An election for the leadership of the Social Democratic and Labour Party (SDLP) was held 5–7 February 2010. Margaret Ritchie defeated her only challenger, Alasdair McDonnell, by 222 votes to 187.

==Background==
The former SDLP leader, Mark Durkan, announced his intention to stand down as leader of the SDLP in September 2009, citing that he did not want to continue to lead the party past his 50th birthday, and also to allow him to concentrate on his parliamentary career. Subsequently, a leadership election was scheduled for the SDLP annual conference in February 2010.

==Candidates==
Two SDLP members contested the leadership election. These were:
- Alasdair McDonnell - MP for South Belfast as well as MLA for the corresponding constituency in the Northern Ireland Assembly.
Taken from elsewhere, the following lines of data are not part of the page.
Lemma promiseAll_map_marks {B} (f : B -> M unit) (mark : B -> Event) (l : list B) :
  (forall x, Extends Anything (f x)) ->
  (forall x w s, In (mark x) (trace (snd (f x w s)))) ->
  forall w s x, In x l -> In (mark x) (trace (snd (promiseAll (map f l) w s))).
Proof.
  intros Hext Hmark. induction l as [|y l IH]; intros w s x Hx; [destruct Hx|].
  assert (Hall : Extends Anything (promiseAll (map f l))).
  { apply ext_promiseAll. apply Forall_forall. intros m Hm.
    apply list_elem_of_In, in_map_iff in Hm as (z & <- & _). apply Hext. }
  pose proof (Hmark y w s) as Hy. cbn.
  destruct (f y w s) as [[u|err] s1]; cbn in Hy.
  - destruct Hx as [<-|Hx].
    + destruct (Hall w s1) as (l1 & E1 & _). rewrite E1. apply in_or_app. by left.
    + by apply IH.
  - pose proof (IH w s1 x) as IH1.
    destruct (Hall w s1) as (l1 & E1 & _).
    destruct (promiseAll (map f l) w s1) as [r s2]. cbn in *.
    destruct Hx as [<-|Hx].
    + rewrite E1. apply in_or_app. by left.
    + by apply IH1.
Qed.

Lemma validateShieldBody_err_keeps_queue networkName item e w s :
  match validateShieldBody networkName item e w s with
  | (Err _, s1) => shieldQueue s1 = shieldQueue s
  | (Ok _, _) => True
  end.
Proof.
  run_steps.
  repeat (case_match; cbn -[lookup insert] in *; simplify_eq; try done).
Qed.

(** Claim C8.  Per-shield errors are isolated.
    - Queue-shields pass: the batch of [queueShieldSafe] calls resolves
      whatever the inserts do, after an insert attempt for every shield
      in order; [queueNewShields] itself rejects only when the chain
      observer rejects or [saveStatus] refuses the new cursor, never
      because of an insert.
    - Validate-shields pass: [validateNextQueuedShieldBatch] and the
      poller iteration always resolve, every row returned by
      [getPendingShields] gets its receipt requested, and a row whose
      validation fails leaves the shield queue as it was (the row stays
      Pending). *)
Theorem per_shield_errors_isolated w s networkName :
  (forall newShields : list ShieldData.t,
     fst (promiseAll (map (queueShieldSafe networkName) newShields) w s) = Ok tt /\
     trace (snd (promiseAll (map (queueShieldSafe networkName) newShields) w s))
       = trace s ++ map (InsertAttempt networkName) newShields) /\
  (let startingBlock :=
     nullish (networkStatus s !! networkName) (deploymentBlock w networkName) in
   match fst (queueNewShields networkName w s) with
   | Err _ =>
       walletNewShields w networkName startingBlock = None \/
       exists newShields x cur,
         walletNewShields w networkName startingBlock = Some newShields /\
         lastElement newShields = Some x /\
         networkStatus s !! networkName = Some cur /\
         ShieldData.blockNumber x < cur
   | Ok _ => True
   end) /\
  fst (validateNextQueuedShieldBatch networkName w s) = Ok tt /\
  fst (runValidateQueuedShieldsPoller w s) = Ok tt /\
  match getPendingShields networkName
          (now w - HOURS_SHIELD_PENDING_PERIOD w * 60 * 60 * 1000) 100 w s with
  | (Ok rows, _) =>
      forall it, In it rows ->
        In (ReceiptRequest networkName (ShieldQueueDBItem.txid it))
           (trace (snd (validateNextQueuedShieldBatch networkName w s)))
  | (Err _, _) => True
  end /\
  (forall item e,
     fst (validateShield networkName item e w s) = Ok tt /\
     match validateShieldBody networkName item e w s with
     | (Err _, _) => shieldQueue (snd (validateShield networkName item e w s)) = shieldQueue s
     | (Ok _, _) => True
     end).
Proof.
  split; [|split; [|split; [|split; [|split]]]].
  - intros newShields.
    destruct (promiseAll_queueShieldSafe networkName newShields w s) as (q & E).
    rewrite E. auto.
  - pose proof (queueNewShields_run w s networkName) as Hrun. cbv zeta in *.
    destruct (walletNewShields w networkName _) as [newShields|] eqn:Ew.
    + destruct Hrun as (q & r & ns & E & Hns). rewrite E. cbn.
      destruct (lastElement newShields) as [x|] eqn:Ex; [|by destruct Hns as [-> _]].
      destruct (networkStatus s !! networkName) as [cur|] eqn:Ec;
        [|by destruct Hns as [-> _]].
      destruct (ShieldData.blockNumber x <? cur) eqn:Hlt; destruct Hns as [-> _]; [|done].
      right. apply Z.ltb_lt in Hlt. eauto 8.
    + rewrite Hrun. cbn. by left.
  - destruct (validateNextQueuedShieldBatch_nothrow networkName w s) as (a & s1 & E).
    rewrite E. by destruct a.
  - apply runValidateQueuedShieldsPoller_delay.
  - destruct (getPendingShields networkName _ 100 w s) as [[rows|err] s1] eqn:Eg; [|done].
    intros it Hit. unfold validateNextQueuedShieldBatch. unfold bind at 1.
    rewrite getMaxTimestampForValidation_eq. unfold bind at 1.
    unfold catch at 1. unfold bind at 1. rewrite Eg. cbn -[promiseAll map].
    destruct rows as [|r0 rows]; [destruct Hit|].
    apply (promiseAll_map_marks _ (fun it => ReceiptRequest networkName (ShieldQueueDBItem.txid it)));
      [|intros; apply validateShield_requests_receipt|exact Hit].
    intros x. apply ext_catch; [|intros; apply ext_ret].
    apply ext_validateShieldBody; auto.
  - intros item e. pose proof (validateShieldBody_err_keeps_queue networkName item e w s) as H.
    unfold validateShield, catch.
    destruct (validateShieldBody networkName item e w s) as [[[]|err] s1]; cbn; auto.
Qed.

(* ------------------------------------------------------------------ *)
(** ** Concrete instances *)


Lemma validateShield_too_new_witness :
  validateShield "Ethereum" sampleItem 5 (sampleWorld true) sampleSt
  = (Ok tt, mkSt (shieldQueue sampleSt) (networkStatus sampleSt) (poiEventQueue sampleSt)
                 (blockedShields sampleSt) (trace sampleSt ++ [ReceiptRequest "Ethereum" "0x1234"])).
Proof.
  apply (validateShield_too_new (sampleWorld true) sampleSt "Ethereum" sampleItem 5
           sampleReceipt 10); [reflexivity|reflexivity|lia].
Defined.

Lemma validateShield_verdict_witness :
  let s' := snd (validateShield "Ethereum" sampleItem 20 (sampleWorld true) sampleSt) in
  shieldQueue s' !! itemKey "Ethereum" sampleItem = Some (withStatus sampleItem Blocked) /\
  blockedShields s' = blockedShields sampleSt ++
    [("Ethereum", SignedBlockedShield.mk "0x5678" "0x9abc" (Some "excluded") "sig")] /\
  poiEventQueue s' = poiEventQueue sampleSt.
Proof.
  apply (validateShield_verdict (sampleWorld true) sampleSt "Ethereum" sampleItem 20
           sampleReceipt 10 false (Some "excluded") sampleItem "sig");
    [vm_compute; reflexivity|reflexivity|reflexivity|reflexivity|lia
    |reflexivity|reflexivity|intros _; reflexivity].
Defined.

Lemma not_list_provider_no_sign_no_request_witness :
  removeTransactProof "http://node" "Ethereum" "V2_PoseidonMerkle" "key" ["0x1234"] ""
    (sampleWorld false) sampleSt = (Ok tt, sampleSt) /\
  forall txidIndex merkleroot,
    submitValidatedTxidAndMerkleroot "http://node" "Ethereum" "V2_PoseidonMerkle"
      txidIndex merkleroot (sampleWorld false) sampleSt = (Ok tt, sampleSt).
Proof.
  apply (not_list_provider_no_sign_no_request (sampleWorld false) sampleSt "http://node"
           "Ethereum" "V2_PoseidonMerkle" "key" ["0x1234"] ""); reflexivity.
Defined.


Example getPendingShields_age_gating :
  fst (getPendingShields "Ethereum" (93 * dayMsec) 100 (sampleWorld true)
         (mkSt (<[itemKey "Ethereum" recentRow := recentRow]>
                  {[itemKey "Ethereum" oldRow := oldRow]}) ∅ [] [] []))
  = Ok [oldRow].
Proof. vm_compute. reflexivity. Qed.

Example getPendingShields_empty :
  fst (getPendingShields "Ethereum" (93 * dayMsec) 100 (sampleWorld true) emptySt) = Ok [].
Proof. reflexivity. Qed.

(* ------------------------------------------------------------------ *)
(** ** The pollers: order, stopping and waiting *)

Lemma filter_false_nil (f : Event -> bool) (l : list Event) :
  Forall (fun ev => f ev = false) l -> List.filter f l = [].
Proof. induction 1 as [|x l Hx _ IH]; [reflexivity|]. cbn. by rewrite Hx, IH. Qed.

Lemma validateNextQueuedShieldBatch_queries networkName w s :
  exists l, trace (snd (validateNextQueuedShieldBatch networkName w s)) = trace s ++ l /\
    List.filter isPendingQuery l
    = [GetPendingShieldsCall networkName
         (now w - HOURS_SHIELD_PENDING_PERIOD w * 60 * 60 * 1000) 100].
Proof.
  unfold validateNextQueuedShieldBatch. unfold bind at 1.
  rewrite getMaxTimestampForValidation_eq. unfold bind at 1.
  set (e := now w - _).
  set (m := catch _ _).
  assert (Hm : trace (snd (m w s)) = trace s ++ [GetPendingShieldsCall networkName e 100]).
  { subst m. unfold catch, bind at 1.
    pose proof (getPendingShields_trace networkName e 100 w s) as Et.
    destruct (getPendingShields networkName e 100 w s) as [[rows|err] s1]; cbn in *; exact Et. }
  destruct (m w s) as [[r|err] s1]; cbn in Hm;
    [|exists [GetPendingShieldsCall networkName e 100]; split; [exact Hm|reflexivity]].
  cbv beta iota.
  destruct r as [[|x rows]|];
    [exists [GetPendingShieldsCall networkName e 100]; split; [exact Hm|reflexivity]| |
     exists [GetPendingShieldsCall networkName e 100]; split; [exact Hm|reflexivity]].
  assert (Hext : Extends (fun _ ev => isPendingQuery ev = false)
                   (promiseAll (map (fun sd => validateShield networkName sd e) (x :: rows)))).
  { apply ext_promiseAll. apply Forall_forall. intros m' Hm'.
    apply list_elem_of_In, in_map_iff in Hm' as (y & <- & _).
    apply ext_catch; [|intros; apply ext_ret].
    apply ext_validateShieldBody; intros; reflexivity. }
  destruct (Hext w s1) as (l & El & Fl).
  exists (GetPendingShieldsCall networkName e 100 :: l).
  rewrite El, Hm, <- app_assoc. split; [reflexivity|].
  cbn. by rewrite (filter_false_nil _ _ Fl).
Qed.

Lemma forSeries_validate_queries w ns s :
  exists l, trace (snd (forSeries ns validateNextQueuedShieldBatch w s)) = trace s ++ l /\
    List.filter isPendingQuery l
    = map (fun n => GetPendingShieldsCall n
                      (now w - HOURS_SHIELD_PENDING_PERIOD w * 60 * 60 * 1000) 100) ns.
Proof.
  revert s. induction ns as [|n ns IH]; intros s.
  - exists []. rewrite app_nil_r. split; reflexivity.
  - cbn [forSeries]. unfold bind.
    destruct (validateNextQueuedShieldBatch_nothrow n w s) as (a & s1 & E).
    destruct (validateNextQueuedShieldBatch_queries n w s) as (l1 & E1 & F1).
    rewrite E in E1 |- *. cbn in E1.
    destruct (IH s1) as (l2 & E2 & F2).
    exists (l1 ++ l2). rewrite E2, E1, <- app_assoc. split; [reflexivity|].
    rewrite List.filter_app, F1, F2. reflexivity.
Qed.

(** One iteration of the validate-shields poller queries the pending
    shields of every network once, in the order of [NETWORK_NAMES], each
    query with limit 100 and the cut-off [now - HOURS_SHIELD_PENDING_PERIOD]
    hours; it makes no other query. *)
Theorem runValidateQueuedShieldsPoller_queries w s :
  exists l, trace (snd (runValidateQueuedShieldsPoller w s)) = trace s ++ l /\
    List.filter isPendingQuery l
    = map (fun n => GetPendingShieldsCall n
                      (now w - HOURS_SHIELD_PENDING_PERIOD w * 60 * 60 * 1000) 100)
          (NETWORK_NAMES w).
Proof.
  unfold runValidateQueuedShieldsPoller, bind at 1, ask.
  unfold bind.
  destruct (forSeries_nothrow (NETWORK_NAMES w) validateNextQueuedShieldBatch
              validateNextQueuedShieldBatch_nothrow w s) as (a & s1 & E).
  destruct (forSeries_validate_queries w (NETWORK_NAMES w) s) as (l & El & Fl).
  rewrite E in El |- *. cbn in El |- *.
  eexists. rewrite El, <- app_assoc. split; [reflexivity|].
  rewrite List.filter_app, Fl. cbn. by rewrite app_nil_r.
Qed.

(** When the pending-shields query of a network rejects, or finds no
    eligible row, the batch resolves and its only effect is the query:
    no receipt is requested and no store changes. *)
Theorem validateNextQueuedShieldBatch_no_rows networkName w s
    (H : getPendingFails w networkName = true \/
         List.filter (eligible (now w - HOURS_SHIELD_PENDING_PERIOD w * 60 * 60 * 1000))
           (rowsOf networkName (shieldQueue s)) = []) :
  validateNextQueuedShieldBatch networkName w s
  = (Ok tt, appendTrace s [GetPendingShieldsCall networkName
                             (now w - HOURS_SHIELD_PENDING_PERIOD w * 60 * 60 * 1000) 100]).
Proof.
  unfold validateNextQueuedShieldBatch, getPendingShields, getMaxTimestampForValidation,
    hoursAgo, catch, bind, emit, ask, get, ret, throw.
  cbn -[rowsOf eligible].
  destruct H as [Hf|Hnil].
  - rewrite Hf. reflexivity.
  - destruct (getPendingFails w networkName); [reflexivity|].
    cbn -[rowsOf eligible]. rewrite Hnil. reflexivity.
Qed.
McDonnell was also the Deputy Leader of the SDLP prior to the leadership election.
- Margaret Ritchie - MLA for South Down and Minister for Social Development in the Northern Ireland Assembly.

==Results==
Below is a table summarising the result of the leadership election:

2010 Social Democratic and Labour Party leadership election
| Candidate |  | Votes | % |
|  | Margaret Ritchie | 222 | 54.3 |
|  | Alasdair McDonnell | 187 | 45.7 |

Margaret Ritchie was duly named the new SDLP leader on 7 February 2010.